Task instructions> Only some lines are wanted. Transcribe, exactly, the lines below from the line with "From S2P Require Import Prelude GoText GoPath" up to and including the line with "intros Hi Hj".
'''
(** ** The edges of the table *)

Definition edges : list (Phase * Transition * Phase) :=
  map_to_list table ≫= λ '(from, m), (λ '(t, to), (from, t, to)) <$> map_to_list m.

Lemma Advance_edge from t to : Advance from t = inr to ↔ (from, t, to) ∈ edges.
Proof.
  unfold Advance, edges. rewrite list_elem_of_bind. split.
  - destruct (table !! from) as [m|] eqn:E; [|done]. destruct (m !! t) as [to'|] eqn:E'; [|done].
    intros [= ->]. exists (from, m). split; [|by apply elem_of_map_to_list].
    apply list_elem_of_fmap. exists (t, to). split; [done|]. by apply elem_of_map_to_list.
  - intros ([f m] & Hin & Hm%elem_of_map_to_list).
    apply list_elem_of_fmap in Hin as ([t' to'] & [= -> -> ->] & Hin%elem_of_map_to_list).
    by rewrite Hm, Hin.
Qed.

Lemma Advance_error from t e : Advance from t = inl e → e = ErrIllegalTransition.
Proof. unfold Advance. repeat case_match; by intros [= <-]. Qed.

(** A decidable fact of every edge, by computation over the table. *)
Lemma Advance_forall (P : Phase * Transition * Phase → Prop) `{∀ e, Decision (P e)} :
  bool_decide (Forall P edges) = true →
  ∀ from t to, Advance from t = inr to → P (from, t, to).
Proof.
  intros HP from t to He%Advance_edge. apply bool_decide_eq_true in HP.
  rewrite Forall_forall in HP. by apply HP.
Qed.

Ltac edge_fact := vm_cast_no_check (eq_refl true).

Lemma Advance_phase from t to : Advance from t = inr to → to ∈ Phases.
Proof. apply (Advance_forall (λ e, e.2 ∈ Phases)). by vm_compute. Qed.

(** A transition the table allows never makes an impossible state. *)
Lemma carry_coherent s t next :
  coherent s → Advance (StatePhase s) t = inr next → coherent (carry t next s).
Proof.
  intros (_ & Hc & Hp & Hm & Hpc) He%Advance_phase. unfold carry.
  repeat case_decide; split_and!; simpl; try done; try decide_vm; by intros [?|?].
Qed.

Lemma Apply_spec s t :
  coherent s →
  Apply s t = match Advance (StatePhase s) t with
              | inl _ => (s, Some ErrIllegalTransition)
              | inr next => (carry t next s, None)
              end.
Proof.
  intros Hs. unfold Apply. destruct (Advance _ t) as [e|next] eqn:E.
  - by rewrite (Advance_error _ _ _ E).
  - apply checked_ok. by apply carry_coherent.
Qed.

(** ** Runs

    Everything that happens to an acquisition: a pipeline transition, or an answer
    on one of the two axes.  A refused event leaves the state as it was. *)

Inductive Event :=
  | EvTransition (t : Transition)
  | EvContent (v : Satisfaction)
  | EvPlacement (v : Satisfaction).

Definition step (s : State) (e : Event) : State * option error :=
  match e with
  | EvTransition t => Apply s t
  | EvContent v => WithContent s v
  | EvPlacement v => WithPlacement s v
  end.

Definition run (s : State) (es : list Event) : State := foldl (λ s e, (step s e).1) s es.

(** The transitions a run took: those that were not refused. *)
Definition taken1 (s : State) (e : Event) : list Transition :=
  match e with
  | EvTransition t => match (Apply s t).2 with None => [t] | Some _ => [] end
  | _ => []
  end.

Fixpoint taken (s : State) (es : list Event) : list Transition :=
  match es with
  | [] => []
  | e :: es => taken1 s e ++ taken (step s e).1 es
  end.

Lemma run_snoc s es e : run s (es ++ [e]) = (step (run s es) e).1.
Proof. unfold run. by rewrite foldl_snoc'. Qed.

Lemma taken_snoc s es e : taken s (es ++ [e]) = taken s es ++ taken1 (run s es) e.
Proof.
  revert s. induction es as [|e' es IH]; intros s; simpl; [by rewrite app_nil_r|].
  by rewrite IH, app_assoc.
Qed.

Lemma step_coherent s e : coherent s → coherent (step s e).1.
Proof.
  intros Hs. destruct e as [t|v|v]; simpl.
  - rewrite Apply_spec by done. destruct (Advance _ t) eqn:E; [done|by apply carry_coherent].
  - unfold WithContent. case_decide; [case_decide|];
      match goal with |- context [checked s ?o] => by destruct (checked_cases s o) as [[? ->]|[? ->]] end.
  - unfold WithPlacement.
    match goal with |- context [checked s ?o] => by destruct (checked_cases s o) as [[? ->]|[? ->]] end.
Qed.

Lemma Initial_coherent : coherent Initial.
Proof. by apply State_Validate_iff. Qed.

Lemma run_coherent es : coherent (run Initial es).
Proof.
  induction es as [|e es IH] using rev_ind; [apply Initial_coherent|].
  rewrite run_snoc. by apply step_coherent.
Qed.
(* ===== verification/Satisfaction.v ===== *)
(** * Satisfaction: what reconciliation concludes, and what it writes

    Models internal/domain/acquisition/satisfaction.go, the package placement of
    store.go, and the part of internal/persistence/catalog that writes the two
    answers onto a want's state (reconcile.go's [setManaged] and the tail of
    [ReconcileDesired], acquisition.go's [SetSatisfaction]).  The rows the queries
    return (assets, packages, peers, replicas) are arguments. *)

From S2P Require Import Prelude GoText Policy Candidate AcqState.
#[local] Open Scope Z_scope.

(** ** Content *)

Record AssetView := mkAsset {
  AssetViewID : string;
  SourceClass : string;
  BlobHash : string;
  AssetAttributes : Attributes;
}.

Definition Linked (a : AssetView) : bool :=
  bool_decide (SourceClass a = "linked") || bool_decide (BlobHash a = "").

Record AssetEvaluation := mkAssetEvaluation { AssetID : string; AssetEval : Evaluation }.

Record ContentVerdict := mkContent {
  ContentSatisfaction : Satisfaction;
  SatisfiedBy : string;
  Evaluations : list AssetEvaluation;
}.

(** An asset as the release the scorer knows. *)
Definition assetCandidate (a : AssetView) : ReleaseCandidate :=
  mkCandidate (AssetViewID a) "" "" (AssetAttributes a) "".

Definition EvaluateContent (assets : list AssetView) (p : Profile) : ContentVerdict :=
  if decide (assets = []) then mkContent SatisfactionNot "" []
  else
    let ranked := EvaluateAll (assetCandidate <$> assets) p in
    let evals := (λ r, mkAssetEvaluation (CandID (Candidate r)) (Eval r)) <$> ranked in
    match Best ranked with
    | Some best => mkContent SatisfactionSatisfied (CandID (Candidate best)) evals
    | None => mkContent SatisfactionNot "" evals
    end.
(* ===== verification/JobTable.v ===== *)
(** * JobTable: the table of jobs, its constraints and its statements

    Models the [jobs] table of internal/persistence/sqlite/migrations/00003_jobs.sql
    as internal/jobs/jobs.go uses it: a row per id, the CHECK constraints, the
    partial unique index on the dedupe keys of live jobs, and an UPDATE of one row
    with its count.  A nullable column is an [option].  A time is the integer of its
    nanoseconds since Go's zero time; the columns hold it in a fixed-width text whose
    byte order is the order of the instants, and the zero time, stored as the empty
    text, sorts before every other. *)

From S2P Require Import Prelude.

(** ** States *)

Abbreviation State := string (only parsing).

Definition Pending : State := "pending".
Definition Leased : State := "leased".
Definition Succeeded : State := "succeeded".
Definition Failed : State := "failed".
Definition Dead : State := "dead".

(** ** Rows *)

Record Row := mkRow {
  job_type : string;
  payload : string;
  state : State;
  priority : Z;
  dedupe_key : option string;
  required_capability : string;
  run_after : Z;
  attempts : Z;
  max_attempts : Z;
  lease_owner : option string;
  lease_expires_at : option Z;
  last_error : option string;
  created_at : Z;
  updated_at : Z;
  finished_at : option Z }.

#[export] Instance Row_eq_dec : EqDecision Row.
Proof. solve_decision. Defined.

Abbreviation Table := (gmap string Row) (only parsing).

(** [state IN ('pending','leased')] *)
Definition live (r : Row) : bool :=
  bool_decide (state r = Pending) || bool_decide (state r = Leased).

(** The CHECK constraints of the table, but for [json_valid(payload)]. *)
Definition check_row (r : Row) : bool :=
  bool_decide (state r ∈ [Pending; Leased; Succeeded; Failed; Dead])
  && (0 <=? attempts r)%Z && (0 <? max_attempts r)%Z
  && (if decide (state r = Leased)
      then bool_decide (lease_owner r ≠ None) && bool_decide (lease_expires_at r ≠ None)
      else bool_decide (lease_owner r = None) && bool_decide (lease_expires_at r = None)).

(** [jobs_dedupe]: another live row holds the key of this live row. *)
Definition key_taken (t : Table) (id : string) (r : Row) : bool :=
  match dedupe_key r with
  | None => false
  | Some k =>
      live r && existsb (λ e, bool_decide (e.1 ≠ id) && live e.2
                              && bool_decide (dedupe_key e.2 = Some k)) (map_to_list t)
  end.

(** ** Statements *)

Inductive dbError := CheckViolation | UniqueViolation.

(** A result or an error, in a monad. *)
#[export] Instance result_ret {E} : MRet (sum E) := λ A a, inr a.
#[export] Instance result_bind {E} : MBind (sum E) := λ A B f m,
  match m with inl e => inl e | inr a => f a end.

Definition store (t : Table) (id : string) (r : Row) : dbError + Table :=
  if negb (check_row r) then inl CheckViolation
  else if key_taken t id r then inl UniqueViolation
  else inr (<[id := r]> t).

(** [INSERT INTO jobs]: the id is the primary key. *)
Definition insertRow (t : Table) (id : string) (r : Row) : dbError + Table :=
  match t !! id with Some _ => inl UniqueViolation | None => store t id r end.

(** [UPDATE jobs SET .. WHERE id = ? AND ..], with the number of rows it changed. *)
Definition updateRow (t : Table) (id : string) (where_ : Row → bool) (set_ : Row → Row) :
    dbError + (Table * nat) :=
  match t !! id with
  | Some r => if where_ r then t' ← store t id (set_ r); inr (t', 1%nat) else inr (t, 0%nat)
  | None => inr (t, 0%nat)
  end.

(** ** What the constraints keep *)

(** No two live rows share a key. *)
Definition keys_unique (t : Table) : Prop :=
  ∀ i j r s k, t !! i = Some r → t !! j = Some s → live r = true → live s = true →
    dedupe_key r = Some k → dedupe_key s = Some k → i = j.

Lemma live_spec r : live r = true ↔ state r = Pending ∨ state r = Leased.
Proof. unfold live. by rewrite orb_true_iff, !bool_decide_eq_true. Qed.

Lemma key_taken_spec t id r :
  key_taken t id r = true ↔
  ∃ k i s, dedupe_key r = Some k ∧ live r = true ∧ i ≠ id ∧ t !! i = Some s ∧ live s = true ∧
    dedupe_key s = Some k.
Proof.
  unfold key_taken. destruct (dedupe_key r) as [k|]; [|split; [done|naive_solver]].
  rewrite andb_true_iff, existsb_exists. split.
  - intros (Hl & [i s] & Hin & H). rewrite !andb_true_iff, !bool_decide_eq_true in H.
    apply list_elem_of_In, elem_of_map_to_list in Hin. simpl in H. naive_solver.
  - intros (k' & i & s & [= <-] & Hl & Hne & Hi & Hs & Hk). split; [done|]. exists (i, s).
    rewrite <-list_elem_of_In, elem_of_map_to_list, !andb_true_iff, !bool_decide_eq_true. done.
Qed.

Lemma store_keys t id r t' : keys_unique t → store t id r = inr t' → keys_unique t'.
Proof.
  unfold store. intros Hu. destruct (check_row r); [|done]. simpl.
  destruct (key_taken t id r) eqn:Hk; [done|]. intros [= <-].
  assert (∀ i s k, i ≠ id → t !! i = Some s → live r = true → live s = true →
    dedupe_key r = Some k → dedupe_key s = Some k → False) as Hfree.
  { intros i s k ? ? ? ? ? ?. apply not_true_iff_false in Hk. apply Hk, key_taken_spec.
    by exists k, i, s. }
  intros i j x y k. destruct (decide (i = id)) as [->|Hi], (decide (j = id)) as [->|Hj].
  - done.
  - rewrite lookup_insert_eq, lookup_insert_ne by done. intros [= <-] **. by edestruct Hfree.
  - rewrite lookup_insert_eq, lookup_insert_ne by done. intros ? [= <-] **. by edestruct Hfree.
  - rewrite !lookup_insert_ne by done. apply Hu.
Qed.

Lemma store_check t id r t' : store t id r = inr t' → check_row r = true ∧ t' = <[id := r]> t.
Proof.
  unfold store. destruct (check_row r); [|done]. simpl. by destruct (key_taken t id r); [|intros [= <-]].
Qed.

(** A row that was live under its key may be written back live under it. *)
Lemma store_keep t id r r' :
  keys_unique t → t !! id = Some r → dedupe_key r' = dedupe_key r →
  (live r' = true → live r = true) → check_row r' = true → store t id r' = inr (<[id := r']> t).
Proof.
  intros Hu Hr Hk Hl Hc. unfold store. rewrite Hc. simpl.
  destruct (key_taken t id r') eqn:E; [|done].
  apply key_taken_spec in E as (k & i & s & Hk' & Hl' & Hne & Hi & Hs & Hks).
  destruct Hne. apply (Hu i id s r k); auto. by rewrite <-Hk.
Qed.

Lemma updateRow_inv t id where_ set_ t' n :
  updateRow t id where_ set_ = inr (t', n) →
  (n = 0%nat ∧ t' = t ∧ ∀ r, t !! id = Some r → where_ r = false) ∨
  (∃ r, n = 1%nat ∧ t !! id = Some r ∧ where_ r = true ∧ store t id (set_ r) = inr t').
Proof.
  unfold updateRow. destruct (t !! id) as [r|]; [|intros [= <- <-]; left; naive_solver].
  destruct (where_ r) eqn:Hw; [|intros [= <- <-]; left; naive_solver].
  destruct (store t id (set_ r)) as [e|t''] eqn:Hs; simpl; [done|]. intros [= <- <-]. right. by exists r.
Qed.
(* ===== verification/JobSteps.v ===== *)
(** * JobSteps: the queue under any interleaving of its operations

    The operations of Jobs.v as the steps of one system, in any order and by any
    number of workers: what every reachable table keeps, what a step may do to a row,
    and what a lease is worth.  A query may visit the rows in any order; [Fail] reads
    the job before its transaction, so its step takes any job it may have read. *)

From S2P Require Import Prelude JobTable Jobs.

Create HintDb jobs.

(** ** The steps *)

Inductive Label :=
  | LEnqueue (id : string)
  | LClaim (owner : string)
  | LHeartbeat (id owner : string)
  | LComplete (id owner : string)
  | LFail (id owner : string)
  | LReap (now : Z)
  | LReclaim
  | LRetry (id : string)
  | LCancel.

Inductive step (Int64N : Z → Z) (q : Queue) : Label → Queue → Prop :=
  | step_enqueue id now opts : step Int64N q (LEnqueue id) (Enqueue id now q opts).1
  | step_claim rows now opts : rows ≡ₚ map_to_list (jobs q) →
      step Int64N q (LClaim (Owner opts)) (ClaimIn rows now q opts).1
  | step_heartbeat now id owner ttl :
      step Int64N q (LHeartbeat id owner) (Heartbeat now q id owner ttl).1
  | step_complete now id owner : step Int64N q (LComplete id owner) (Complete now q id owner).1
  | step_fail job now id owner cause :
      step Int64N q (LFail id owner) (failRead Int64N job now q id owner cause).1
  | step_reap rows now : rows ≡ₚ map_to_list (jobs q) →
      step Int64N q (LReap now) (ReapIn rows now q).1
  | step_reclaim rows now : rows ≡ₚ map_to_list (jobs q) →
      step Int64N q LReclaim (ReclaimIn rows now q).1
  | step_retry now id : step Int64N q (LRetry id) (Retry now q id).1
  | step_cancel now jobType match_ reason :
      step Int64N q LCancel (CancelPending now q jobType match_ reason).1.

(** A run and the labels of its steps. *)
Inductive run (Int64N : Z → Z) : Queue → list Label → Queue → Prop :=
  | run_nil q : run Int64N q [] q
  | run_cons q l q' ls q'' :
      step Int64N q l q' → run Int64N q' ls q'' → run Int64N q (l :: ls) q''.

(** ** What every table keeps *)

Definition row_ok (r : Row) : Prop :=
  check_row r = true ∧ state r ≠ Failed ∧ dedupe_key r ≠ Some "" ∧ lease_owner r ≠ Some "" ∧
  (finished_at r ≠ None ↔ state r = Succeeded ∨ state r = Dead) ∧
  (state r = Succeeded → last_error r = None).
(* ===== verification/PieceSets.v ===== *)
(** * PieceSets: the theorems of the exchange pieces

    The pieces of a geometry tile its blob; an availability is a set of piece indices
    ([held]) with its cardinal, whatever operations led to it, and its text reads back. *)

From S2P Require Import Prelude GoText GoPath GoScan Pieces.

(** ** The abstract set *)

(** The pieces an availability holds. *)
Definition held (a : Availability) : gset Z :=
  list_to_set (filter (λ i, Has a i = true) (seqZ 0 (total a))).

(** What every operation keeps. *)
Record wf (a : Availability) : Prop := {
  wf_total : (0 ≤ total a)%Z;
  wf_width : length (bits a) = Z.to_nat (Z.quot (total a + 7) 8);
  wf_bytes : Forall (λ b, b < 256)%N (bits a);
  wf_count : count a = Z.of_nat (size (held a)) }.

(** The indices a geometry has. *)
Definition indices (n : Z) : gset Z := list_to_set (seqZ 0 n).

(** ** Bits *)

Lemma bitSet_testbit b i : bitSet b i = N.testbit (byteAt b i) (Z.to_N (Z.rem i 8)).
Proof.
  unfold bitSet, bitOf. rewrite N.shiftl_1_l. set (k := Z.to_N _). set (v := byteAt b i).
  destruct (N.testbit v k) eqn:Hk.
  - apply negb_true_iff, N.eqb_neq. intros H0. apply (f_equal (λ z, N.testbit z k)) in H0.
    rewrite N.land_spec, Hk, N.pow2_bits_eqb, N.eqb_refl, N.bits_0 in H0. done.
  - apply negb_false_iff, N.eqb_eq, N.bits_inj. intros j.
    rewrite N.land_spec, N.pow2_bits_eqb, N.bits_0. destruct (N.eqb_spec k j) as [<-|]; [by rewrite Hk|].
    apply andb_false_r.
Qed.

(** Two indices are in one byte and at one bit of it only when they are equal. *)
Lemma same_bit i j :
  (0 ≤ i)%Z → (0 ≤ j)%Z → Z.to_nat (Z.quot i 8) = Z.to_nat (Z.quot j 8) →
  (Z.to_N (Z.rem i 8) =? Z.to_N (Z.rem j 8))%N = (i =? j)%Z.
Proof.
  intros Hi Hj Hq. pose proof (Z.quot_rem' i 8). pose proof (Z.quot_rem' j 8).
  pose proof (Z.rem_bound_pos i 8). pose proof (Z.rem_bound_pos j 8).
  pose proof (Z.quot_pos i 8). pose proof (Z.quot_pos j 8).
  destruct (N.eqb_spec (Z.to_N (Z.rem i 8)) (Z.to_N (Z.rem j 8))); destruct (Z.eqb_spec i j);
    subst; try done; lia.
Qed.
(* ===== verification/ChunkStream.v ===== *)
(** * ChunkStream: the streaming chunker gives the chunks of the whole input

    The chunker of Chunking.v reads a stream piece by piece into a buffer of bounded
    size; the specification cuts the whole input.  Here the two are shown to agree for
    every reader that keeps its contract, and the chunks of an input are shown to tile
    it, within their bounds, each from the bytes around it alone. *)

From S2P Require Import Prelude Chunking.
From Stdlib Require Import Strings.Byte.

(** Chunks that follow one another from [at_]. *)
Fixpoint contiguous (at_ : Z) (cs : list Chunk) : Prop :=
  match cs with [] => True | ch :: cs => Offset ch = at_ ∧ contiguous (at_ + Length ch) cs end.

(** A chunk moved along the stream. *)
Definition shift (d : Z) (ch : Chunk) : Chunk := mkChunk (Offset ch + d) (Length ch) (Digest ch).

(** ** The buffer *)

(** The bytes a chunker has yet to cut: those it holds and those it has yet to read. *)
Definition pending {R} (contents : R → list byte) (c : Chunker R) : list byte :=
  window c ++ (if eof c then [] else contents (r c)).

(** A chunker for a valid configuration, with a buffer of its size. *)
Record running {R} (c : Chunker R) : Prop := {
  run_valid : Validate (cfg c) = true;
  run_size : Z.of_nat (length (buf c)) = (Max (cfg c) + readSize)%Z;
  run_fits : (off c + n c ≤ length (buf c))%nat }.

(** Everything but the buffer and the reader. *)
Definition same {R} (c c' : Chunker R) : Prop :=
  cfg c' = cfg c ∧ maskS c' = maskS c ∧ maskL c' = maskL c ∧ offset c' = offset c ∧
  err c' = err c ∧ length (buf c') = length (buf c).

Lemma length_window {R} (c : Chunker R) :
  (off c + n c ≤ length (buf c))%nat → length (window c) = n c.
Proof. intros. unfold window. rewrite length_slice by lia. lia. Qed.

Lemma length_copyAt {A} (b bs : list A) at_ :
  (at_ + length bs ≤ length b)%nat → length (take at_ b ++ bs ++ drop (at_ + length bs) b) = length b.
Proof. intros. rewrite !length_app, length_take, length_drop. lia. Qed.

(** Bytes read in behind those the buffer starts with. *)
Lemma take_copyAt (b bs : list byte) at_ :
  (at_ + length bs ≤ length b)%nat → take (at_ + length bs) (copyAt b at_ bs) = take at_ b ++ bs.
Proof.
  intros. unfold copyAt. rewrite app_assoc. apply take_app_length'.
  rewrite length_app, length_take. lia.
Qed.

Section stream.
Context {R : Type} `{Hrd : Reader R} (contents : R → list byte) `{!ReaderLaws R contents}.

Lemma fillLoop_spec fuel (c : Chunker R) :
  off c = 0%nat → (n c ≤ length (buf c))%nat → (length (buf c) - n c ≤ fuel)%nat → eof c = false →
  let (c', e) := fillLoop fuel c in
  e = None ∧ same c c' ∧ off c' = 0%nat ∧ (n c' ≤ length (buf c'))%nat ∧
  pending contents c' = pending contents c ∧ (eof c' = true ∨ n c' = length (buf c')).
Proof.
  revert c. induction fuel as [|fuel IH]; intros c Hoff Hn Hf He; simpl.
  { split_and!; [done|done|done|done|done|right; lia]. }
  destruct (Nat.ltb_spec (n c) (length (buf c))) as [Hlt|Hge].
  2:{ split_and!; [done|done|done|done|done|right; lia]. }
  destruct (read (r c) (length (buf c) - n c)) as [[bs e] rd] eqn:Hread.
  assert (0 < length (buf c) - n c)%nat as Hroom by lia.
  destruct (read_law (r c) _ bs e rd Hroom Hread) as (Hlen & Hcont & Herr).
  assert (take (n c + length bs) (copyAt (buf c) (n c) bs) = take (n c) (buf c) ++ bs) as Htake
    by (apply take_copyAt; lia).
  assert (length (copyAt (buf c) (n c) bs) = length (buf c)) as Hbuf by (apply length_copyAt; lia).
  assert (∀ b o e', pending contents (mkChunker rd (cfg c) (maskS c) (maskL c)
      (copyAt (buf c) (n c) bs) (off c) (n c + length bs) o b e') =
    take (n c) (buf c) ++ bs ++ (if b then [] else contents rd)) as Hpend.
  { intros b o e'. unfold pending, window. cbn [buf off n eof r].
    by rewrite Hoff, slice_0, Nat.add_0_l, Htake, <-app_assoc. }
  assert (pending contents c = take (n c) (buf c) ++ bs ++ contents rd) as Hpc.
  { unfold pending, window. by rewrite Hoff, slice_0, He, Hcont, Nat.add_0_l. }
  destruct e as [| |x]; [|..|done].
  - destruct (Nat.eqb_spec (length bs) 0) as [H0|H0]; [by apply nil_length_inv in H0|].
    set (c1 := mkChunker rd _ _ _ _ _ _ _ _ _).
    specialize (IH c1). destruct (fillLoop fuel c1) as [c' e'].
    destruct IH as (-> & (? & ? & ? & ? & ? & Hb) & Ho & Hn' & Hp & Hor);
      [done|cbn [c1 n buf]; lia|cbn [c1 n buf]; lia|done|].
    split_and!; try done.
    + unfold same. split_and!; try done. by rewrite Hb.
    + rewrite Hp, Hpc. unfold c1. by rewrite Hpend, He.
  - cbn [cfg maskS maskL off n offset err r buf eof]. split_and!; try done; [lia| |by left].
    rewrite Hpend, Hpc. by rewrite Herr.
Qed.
'''
Task output>
From S2P Require Import Prelude GoText GoPath GoScan Pieces.

(** ** The abstract set *)

(** The pieces an availability holds. *)
Definition held (a : Availability) : gset Z :=
  list_to_set (filter (λ i, Has a i = true) (seqZ 0 (total a))).

(** What every operation keeps. *)
Record wf (a : Availability) : Prop := {
  wf_total : (0 ≤ total a)%Z;
  wf_width : length (bits a) = Z.to_nat (Z.quot (total a + 7) 8);
  wf_bytes : Forall (λ b, b < 256)%N (bits a);
  wf_count : count a = Z.of_nat (size (held a)) }.

(** The indices a geometry has. *)
Definition indices (n : Z) : gset Z := list_to_set (seqZ 0 n).

(** ** Bits *)

Lemma bitSet_testbit b i : bitSet b i = N.testbit (byteAt b i) (Z.to_N (Z.rem i 8)).
Proof.
  unfold bitSet, bitOf. rewrite N.shiftl_1_l. set (k := Z.to_N _). set (v := byteAt b i).
  destruct (N.testbit v k) eqn:Hk.
  - apply negb_true_iff, N.eqb_neq. intros H0. apply (f_equal (λ z, N.testbit z k)) in H0.
    rewrite N.land_spec, Hk, N.pow2_bits_eqb, N.eqb_refl, N.bits_0 in H0. done.
  - apply negb_false_iff, N.eqb_eq, N.bits_inj. intros j.
    rewrite N.land_spec, N.pow2_bits_eqb, N.bits_0. destruct (N.eqb_spec k j) as [<-|]; [by rewrite Hk|].
    apply andb_false_r.
Qed.

(** Two indices are in one byte and at one bit of it only when they are equal. *)
Lemma same_bit i j :
  (0 ≤ i)%Z → (0 ≤ j)%Z → Z.to_nat (Z.quot i 8) = Z.to_nat (Z.quot j 8) →
  (Z.to_N (Z.rem i 8) =? Z.to_N (Z.rem j 8))%N = (i =? j)%Z.
Proof.
  intros Hi Hj Hq. pose proof (Z.quot_rem' i 8). pose proof (Z.quot_rem' j 8).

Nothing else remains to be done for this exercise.